EXERCISE BRIEF: In the records below, the line with "match goal with H : verify_headers" opens the range and the line with "rewrite last_lookup. replace" closes it; print that range exactly and nothing else.

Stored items
(** A walk's blocks: a hash chain from the anchor to the head, each read off
    the header the node serves under its hash. *)
Lemma header_chain_Ok nd head anchor bs :
  header_chain nd head anchor = Ok bs →
  hash_chain anchor None bs ∧ Forall (λ b, ∃ raw, nd_header nd (vb_hash b) = Some raw ∧ read_off raw b) bs ∧
  anchor ≤ hd_number head ≤ anchor + HEADER_WALK_LIMIT ∧
  length bs = S (Z.to_nat (hd_number head - anchor)) ∧ (vb_hash <$> last bs) = Some (hd_hash head).
Proof.
  unfold header_chain. intros Hh. res_inv.
  repeat match goal with H : map_result _ _ = Ok _ |- _ => apply map_result_Ok in H end.
  match goal with H : verify_headers _ _ _ = Ok _ |- _ => apply verify_headers_Ok in H as [Hc Hf] end.
  match goal with H : Forall2 (λ x y, chain_block_hash nd x = Ok y) _ ?l |- _ => rename H into Hbelow; set (below := l) in * end.
  match goal with H : Forall2 (λ x y, ok_or (nd_header nd x) _ = Ok y) _ ?l |- _ => rename H into Hraws; set (raws := l) in * end.
  pose proof (Forall2_length _ _ _ Hbelow) as L1. unfold heights in L1. rewrite length_fmap, length_seq in L1.
  pose proof (Forall2_length _ _ _ Hraws) as L2. rewrite length_app in L2. cbn in L2.
  pose proof (Forall2_length _ _ _ Hf) as L3. rewrite length_zip, length_app in L3. cbn in L3.
  split_and!; [done| |lia|lia|lia|].
  - apply Forall_lookup. intros i b Hb. destruct (Forall2_lookup_r _ _ _ _ _ Hf Hb) as ([h raw] & Hz & Hh & Hr).
    cbn in *. apply lookup_zip_Some in Hz as [Hi Hri]. subst h. exists raw. split; [|done].
    destruct (Forall2_lookup_l _ _ _ _ _ Hraws Hi) as (raw' & Hr' & Ho). apply ok_or_Ok in Ho. congruence.
  - destruct (lookup_lt_is_Some_2 bs (length below)) as [b Hb]; [lia|].
    rewrite last_lookup. replace (pred (length bs)) with (length below) by lia. rewrite Hb. cbn.
    destruct (Forall2_lookup_r _ _ _ _ _ Hf Hb) as ([h raw] & Hz & Hh & _). apply lookup_zip_Some in Hz as [Hi _].
    rewrite lookup_app_r, Nat.sub_diag in Hi by lia. cbn in *. congruence.
Qed.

OUTPUT OF THE EXERCISE:
  match goal with H : verify_headers _ _ _ = Ok _ |- _ => apply verify_headers_Ok in H as [Hc Hf] end.
  match goal with H : Forall2 (λ x y, chain_block_hash nd x = Ok y) _ ?l |- _ => rename H into Hbelow; set (below := l) in * end.
  match goal with H : Forall2 (λ x y, ok_or (nd_header nd x) _ = Ok y) _ ?l |- _ => rename H into Hraws; set (raws := l) in * end.
  pose proof (Forall2_length _ _ _ Hbelow) as L1. unfold heights in L1. rewrite length_fmap, length_seq in L1.
  pose proof (Forall2_length _ _ _ Hraws) as L2. rewrite length_app in L2. cbn in L2.
  pose proof (Forall2_length _ _ _ Hf) as L3. rewrite length_zip, length_app in L3. cbn in L3.
  split_and!; [done| |lia|lia|lia|].
  - apply Forall_lookup. intros i b Hb. destruct (Forall2_lookup_r _ _ _ _ _ Hf Hb) as ([h raw] & Hz & Hh & Hr).
    cbn in *. apply lookup_zip_Some in Hz as [Hi Hri]. subst h. exists raw. split; [|done].
    destruct (Forall2_lookup_l _ _ _ _ _ Hraws Hi) as (raw' & Hr' & Ho). apply ok_or_Ok in Ho. congruence.
  - destruct (lookup_lt_is_Some_2 bs (length below)) as [b Hb]; [lia|].
    rewrite last_lookup. replace (pred (length bs)) with (length below) by lia. rewrite Hb. cbn.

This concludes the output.